The Seoul virus – a rare type of hantavirus carried by wild Norway rats across the world – was first reported last month, with health officials saying eight people in Illinois and Wisconsin were infected after being exposed to rodents at breeding facilities.
The two people in Wisconsin got sick while operating home-based rat breeding – their rats traced back to two ratteries in Illinois, where six people had tested positive for the Seoul virus, the Centers for Disease Control and Prevention says.
Lab tests have now confirmed 13 human cases of the Seoul virus, the CDC said in an update Thursday, noting there are eight states – including Minnesota – where humans or rats have tested positive for the virus.
The Star Tribune reports no human cases have been reported in Minnesota as of the end of January, but the outbreak has put rat owners and breeders in the Twin Cities on high alert.
Minnesota is among the 16 states with ratteries that are being investigated by the CDC and local health officials, the CDC says. Local health officials told the Star Tribune the outbreak here seems to be contained to three breeders that got their rats from suppliers in Wisconsin and Illinois – two of them tested negative for the virus.
The Rat Palooza Rattery in Wright County posted on its Facebook page earlier this month saying two of its rats tested positive for the virus, so it was put on quarantine until all of its rats test negative for the virus. On Thursday, the rattery gave an update saying it tested all 66 of its rats, but it will have to wait two weeks for the results.
About the Seoul virus
The Seoul virus is a rare form of of hantavirus – really, any form of hantavirus is pretty rare in the U.S.

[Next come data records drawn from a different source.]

(** A key that was revoked or has been marked expired is never accepted again, whatever
    happens in between. *)
Theorem settled_key_never_accepted settings t now sts st id k nonce ts :
  keyed_keys t → within (agent_max_active_signing_keys settings) now t → times_from now sts →
  key_table t !! id = Some k → sk_status k = SkRevoked ∨ sk_status k = SkExpired →
  (keyring_outcome settings (keyring_trace settings t sts) st).1 ≠ Some (sk_key_id k, nonce, ts).
Proof.
  intros Hkey Hw Hclock Hid Hst.
  destruct (keyring_kept settings t now sts Hkey Hw Hclock) as ([_ Hun] & _ & Hset).
  destruct (Hset id k Hid Hst) as (k' & Hid' & Hst' & Hn'). set (t' := keyring_trace settings t sts) in *.
  unfold keyring_outcome, run_request. set (s := open_session t' (ks_draws st) (ks_now st)).
  destruct (perform_keyring settings (ks_op st) s) as [r s'] eqn:Hp. destruct r as [[x|]|]; [|done|done]. cbn.
  intros [= ->]. destruct (ks_op st) as [cl org r|o]; cbn [perform_keyring] in Hp.
  - apply bind_Ok in Hp as (w & s1 & _ & Hp). by apply bind_Ok in Hp as (? & s2 & _ & [= Hp _]).
  - destruct (perform_in_use settings o s (sk_key_id k) nonce ts s' eq_refl Hp) as (j & kj & Hj & Hname & Hu).
    change (key_table t' !! j = Some kj) in Hj.
    rewrite <- Hn' in Hname. assert (j = id) as -> by (eapply Hun; [exact Hj | exact Hid' | by left]).
    rewrite Hid' in Hj. injection Hj as <-. destruct Hst' as [E|E], Hu as [F|F]; congruence.
Qed.
End handlers.

(** ** Witnesses *)

Local Existing Instance AplParser.fixed_loaders.
Local Existing Instance SocProps.no_services.
Local Existing Instance SocProps.no_ambient.
Local Existing Instance Siem.soc_sinks.
Lemma keys_sinks limit now : SinksRespect (keys_step limit now).
Proof. apply Siem.soc_sinks_respect; [apply _ | |]; intros f t; by apply signing_same. Defined.

(** A toy scheme: a signature repeats the public key. *)
Definition repeating_scheme : Ed25519 :=
  {| ed25519_key _ := true; ed25519_verify raw sig _ := eqb sig (raw +:+ raw) |}.
Local Existing Instance repeating_scheme.

Fixpoint times_of (n : nat) (c : ascii) : string := match n with O => "" | S n => String c (times_of n c) end.
Definition sample_raw : string := times_of 32 "k".
Definition sample_key_id : string := "key_ag_" +:+ times_of 24 "0".
Definition sample_key (st : AgentSigningKeyStatus) : AgentSigningKey :=
  MkSigningKey 300 sample_key_id 1 (Some 50%N) "Ed25519" (b64encode sample_raw) "digest" st 0 0 None None None None.
Definition keyring (st : AgentSigningKeyStatus) : tables :=
  upd_signing_keys (λ _, keyed sk_id [sample_key st]) (tables_with [sample_agent 1] [] []).
Definition sample_headers (n : string) : option string :=
  find_first (λ '(k, _), eqb k n)
    [("X-Agent-ID", "agent-1"); ("X-Agent-Key-ID", sample_key_id); ("X-Agent-Timestamp", "1970-01-01T01:00:00Z");
     ("X-Agent-Nonce", "nonce_" +:+ times_of 32 "a"); ("X-Agent-Signature", b64encode (sample_raw +:+ sample_raw));
     ("X-Agent-Signature-Version", SIGNATURE_VERSION)] ≫= λ p, Some p.2.
Definition two_keys : signing_settings := MkSigningSettings 2 300.
Definition no_redis : replay_env := MkReplay NoRedisUrl false.
Definition sample_request : signing_op := SignedRequest (Some 50%N) 9 no_redis "agent-1" sample_headers "{}" "POST" "/pay" [].

Lemma verification_sound_witness :
  ∃ s', verify_request (Some 50%N) 9 two_keys no_redis "agent-1" sample_headers "{}" "POST" "/pay" [] (open_session (keyring SkActive) 0 hour)
    = (Ok (Some sample_key_id), s') ∧
  ∃ a h, scalar (λ a, eqb (ag_identifier a) "agent-1") (agents (keyring SkActive)) = Some a ∧ header_values sample_headers = Some h ∧
    genuine two_keys SIGNATURE_VERSION "agent-1" (ag_id a) (ag_organization_id a)
      (canonical_request "POST" "/pay" "agent-1" (sh_key_id h) (sh_timestamp h) (sh_nonce h) "{}") h (keyring SkActive) hour.
Proof.
  eexists. assert (Hrun : verify_request (Some 50%N) 9 two_keys no_redis "agent-1" sample_headers "{}" "POST" "/pay" []
    (open_session (keyring SkActive) 0 hour) = (Ok (Some sample_key_id), _)) by (vm_compute; reflexivity).
  split; [exact Hrun|].
  destruct (verification_sound (Some 50%N) 9 two_keys no_redis "agent-1" sample_headers "{}" "POST" "/pay" []
    (open_session (keyring SkActive) 0 hour) (Some sample_key_id) _ eq_refl Hrun) as (a & h & Ha & _ & Hh & _ & Hg).
  exists a, h. split_and!; [exact Ha | exact Hh | exact Hg].
Defined.

(** The same request twice: the second is refused. *)
Definition sent_twice : list signing_step := [MkStep 0 hour sample_request; MkStep 10 (hour + second) sample_request].
Lemma no_nonces st : unique_nonces (keyring st).
Proof. apply NoDup_nil_2. Qed.
Lemma accepted_at_most_once_witness :
  ∃ x, outcomes two_keys (keyring SkActive) sent_twice = [Some x; None] ∧
    (∀ j, outcomes two_keys (keyring SkActive) sent_twice !! j = Some (Some x) → 0%nat = j).
Proof.
  eexists. assert (Hrun : outcomes two_keys (keyring SkActive) sent_twice = [Some _; None]) by (vm_compute; reflexivity).
  split; [exact Hrun|]. intros j Hj.
  refine (accepted_at_most_once two_keys (keyring SkActive) sent_twice hour 0 j _ (no_nonces SkActive) _ _ Hj).
  - split; [reflexivity|]. split; [|done]. unfold hour, second. cbn. lia.
  - by rewrite Hrun.
Defined.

Hantavirus is typically spread by rodents – however infected rats will likely look healthy. People can get sick having contact with, or being in close proximity to infected rodents, or their urine and droppings. You can also get it from being bitten by an infected animal. It’s not spread from person to person, though.
The U.S. had it’s first known hantavirus outbreak in 1993, and several otherwise healthy people died from it. But that was a totally different form of the disease called Sin Nombre.
According to the CDC, the Seoul virus only has a 1 percent mortality rate, compared to the Sin Nombre virus’ 50 percent.
The Wisconsin Department of Health Services says symptoms may include fever, chills, nausea, intense headaches, back and abdominal pain, chills, blurred vision, redness of the eyes, flushed face, or rash. In severe cases, infection can lead to renal disease. However, some people don’t experience any symptoms.
Of the cases reported in Wisconsin and Illinois last month, one person was hospitalized, but has since recovered, and five of the six people infected in Illinois showed no signs of illness.
If you’ve had contact with rats recently obtained from a rat breeder and are experiencing any of these symptoms, call your doctor immediately.